Some of our directors and executive officers will receive cash in lieu of fractional shares in the Reverse Stock Split, in each case on the same terms as will apply to unaffiliated shareholders.  Based on their beneficial ownership of our Common Stock as of August 24, 2007, Darrell and Margaret Wells are subject to receiving cash in lieu of fractional shares of $1,790.75, Mr. Harralson $1,580.50, Mr. Ward $1,225.00, and Mr. Cornett $725.00, with the cash in lieu of fractional shares for all officers and directors totaling $5,321.25.  Additionally, Mr. and Mrs. Wells will beneficially own more than two-thirds of the New Common Stock after the Reverse Stock Split, with their ownership increasing from 62% to 69% as a result of the transaction.

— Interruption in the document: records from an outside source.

(** The local function [objective] of [calculate_iv]. *)
Definition objective (self : t) (sigma : R) : result R :=
  bs <- BlackScholes.init (S self) (K self) (T self) (r self) sigma
          (q self) ;;
  let theoretical_price :=
    match otype self with
    | call => BlackScholes.call_price bs
    | put => BlackScholes.put_price bs
    end in
  Ok (theoretical_price - market_price self).

Section Brentq.

(** The iteration of Brent's method once the bracket is accepted, from
    [f], the ends and the values of [f] there: it returns a root or
    raises. *)
Variable brent_iterations :
  (R -> result R) -> R -> R -> R -> R -> result R.

(** Modelled from the spec: [scipy.optimize.brentq] is a library routine
    outside the repository.  The bracketed search "requires f to change
    sign across the bracket", and otherwise "the search fails": scipy
    evaluates [f] at both ends, returns an end where [f] vanishes, and
    raises [ValueError] when the two values have the same sign. *)
Definition brentq (f : R -> result R) (a b : R) : result R :=
  fa <- f a ;;
  fb <- f b ;;
  if Req_dec_T fa 0 then Ok a
  else if Req_dec_T fb 0 then Ok b
  else if Rlt_dec 0 (fa * fb) then Raise ValueError
  else brent_iterations f a b fa fb.

(** [calculate_iv]: [None] stands for Python's [None]; any exception
    other than [ValueError] propagates. *)
Definition calculate_iv (self : t) : result (option R) :=
  match brentq (objective self) 0.001 5.0 with
  | Ok iv => Ok (Some iv)
  | Raise ValueError => Ok None
  | Raise e => Raise e
  end.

Certain Related Party Transactions.   Insurance regulatory statutes require the Insurance Subsidiaries to deposit portions of their assets in bank custodial accounts for the protection of policyholders. The Company utilizes Commonwealth Bank and Trust Company, which is controlled by Mr. Wells, as the principal custodian for the Company’s statutory deposits and other assets. The fees paid by the Company to the bank are based on the amount of assets held. For the fiscal years ended December 31, 2005 and December 31, 2006 and for the six months ended June 30, 2007, respectively, the Company paid $45,000, $35,609, and $23,008 in fees to the bank (0.032%, 0.032% and .002%, respectively, of the Company’s average deposits and other assets held by the bank over those periods). Mrs. Wells is also a director of the bank.

The Company has also agreed to reimburse Mr. Wells for fees he has incurred since March 2003 to maintain a $5,000,000 bank line of credit he obtained to fund loans to the Company.  The fee is equal to one-fourth of one percent (0.25%) of the undrawn amount of the line of credit, presently $1,500,000.  The total amount paid or accrued to Mr. Wells for interest on the amounts the Company has borrowed and fee reimbursements with respect to these obligations was approximately $230,000 in 2005, $417,500 in 2006, and $257,217 in the first six months of 2007.  All such fees were paid within the corresponding periods with no amounts accrued at the end of such periods.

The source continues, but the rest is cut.